Build and Deploy an Offline AI Application for Edge Environments
Many production scenarios require AI to run without any internet connection: factory floors, medical devices, remote field equipment, and classified environments. This guide walks through the complete workflow of selecting a model that fits your hardware, downloading it ahead of time, configuring the inference backend for your device, and packaging everything into a self-contained .NET deployment that runs fully offline.
Why Offline AI Deployment Matters
Two enterprise problems that offline edge AI solves:
- Data sovereignty and air-gapped compliance.

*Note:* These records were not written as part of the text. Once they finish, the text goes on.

Lemma ftoa_spec tmp p num precision :
  0 <= p <= 1 -> length tmp = 23%nat -> 0 <= precision -> fle 16777215 7 num ->
  exists tmp' text, ftoa tmp p num precision = Some (tmp', p + Z.of_nat (length text)) /\
    length tmp' = 23%nat /\ (3 <= length text <= 20)%nat /\ text_bytes text /\
    take (Z.to_nat p + length text) tmp' = take (Z.to_nat p) tmp ++ text.
Proof.
  intros Hp Hlen Hprec Hnum. unfold ftoa, FLOAT_PRECISION.
  set (pr := if _ || _ then 9 else precision).
  destruct (pow10_spec pr) as (v & -> & Hv); [unfold pr; case_bool; [lia|]; bools; lia|].
  cbn [mbind option_bind].
  assert (Hn0 : fle 2147483520 0 num).
  { apply (fle_le 0 16777215 7); [lia | lia | easy | exact Hnum]. }
  destruct (f_to_s_fle 32 2147483520 num) as (l & Hl & Hlb); [easy | exact Hn0|].
  rewrite Hl. cbn [mbind option_bind].
  edestruct (long_to_string_spec 10 tmp p l 10 0) as (tmp1 & -> & Hl1 & Hd1 & Ht1);
    [lia | lia | lia | rewrite Z.eqb_refl; pose proof (u32_range l); change (10 ^ Z.of_nat 10) with 10000000000; lia | lia |].
  set (ds1 := ltoa_digits 32 (u32 l) _ 10) in *.
  cbn [mbind option_bind]. rewrite wr_defined by lia. cbn [mbind option_bind].
  set (tmp2 := <[_ := 46]> tmp1).
  assert (Hl2 : length tmp2 = 23%nat) by (unfold tmp2; rewrite length_insert; lia).
  destruct (f_to_s_fle 32 1000000000 (d_mul (d_sub num (d_of_Z l)) (d_of_Z v))) as (l' & -> & _).
  { easy. }
  { apply (d_mul_fle 1 0 1000000000 0); try lia.
    - apply d_sub_trunc_fle; [|lia].
      unfold f_to_s in Hl. inv_bind. case_bool_in Hl; [congruence | discriminate].
    - apply d_of_Z_fle; lia. }
  cbn [mbind option_bind].
  assert (Hvd : 1 <= v / 10 <= 100000000) by zlia.
  edestruct (long_to_string_spec 9 tmp2 (p + Z.of_nat (length ds1) + 1) l' 10 (v / 10))
    as (tmp3 & -> & Hl3 & Hd3 & Ht3); [lia | lia | lia | | lia |].
  { rewrite (proj2 (Z.eqb_neq (v / 10) 0)) by lia. rewrite u32_id by lia.
    change (10 ^ Z.of_nat 9) with 1000000000. lia. }
  set (ds3 := ltoa_digits 32 (u32 l') _ 10) in *.
  exists tmp3, (ds1 ++ [46] ++ ds3). rewrite !length_app. simpl length.
  split_and!; [do 2 f_equal; lia | lia | lia | lia | |].
  - apply Forall_app. split; [apply ltoa_digits_text; lia|].
    constructor; [lia | apply ltoa_digits_text; lia].
  - replace (Z.to_nat p + (length ds1 + (1 + length ds3)))%nat
      with (Z.to_nat (p + Z.of_nat (length ds1) + 1) + length ds3)%nat by lia.
    rewrite Ht3. unfold tmp2.
    replace (Z.to_nat (p + Z.of_nat (length ds1) + 1)) with (S (Z.to_nat p + length ds1)) by lia.
    replace (Z.to_nat (p + Z.of_nat (length ds1))) with (Z.to_nat p + length ds1)%nat by lia.
    rewrite (take_S_r _ _ 46) by (apply list_lookup_insert_eq; lia).
    rewrite take_insert_ge by lia. rewrite Ht1, <- !app_assoc. reflexivity.
Qed.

Defense contractors, healthcare organizations, and financial institutions operate networks that are physically disconnected from the internet. Sending patient records or classified documents to a cloud API is not an option. A local LLM embedded in the application keeps all data on-premises, simplifying compliance with ITAR, HIPAA, and SOC 2.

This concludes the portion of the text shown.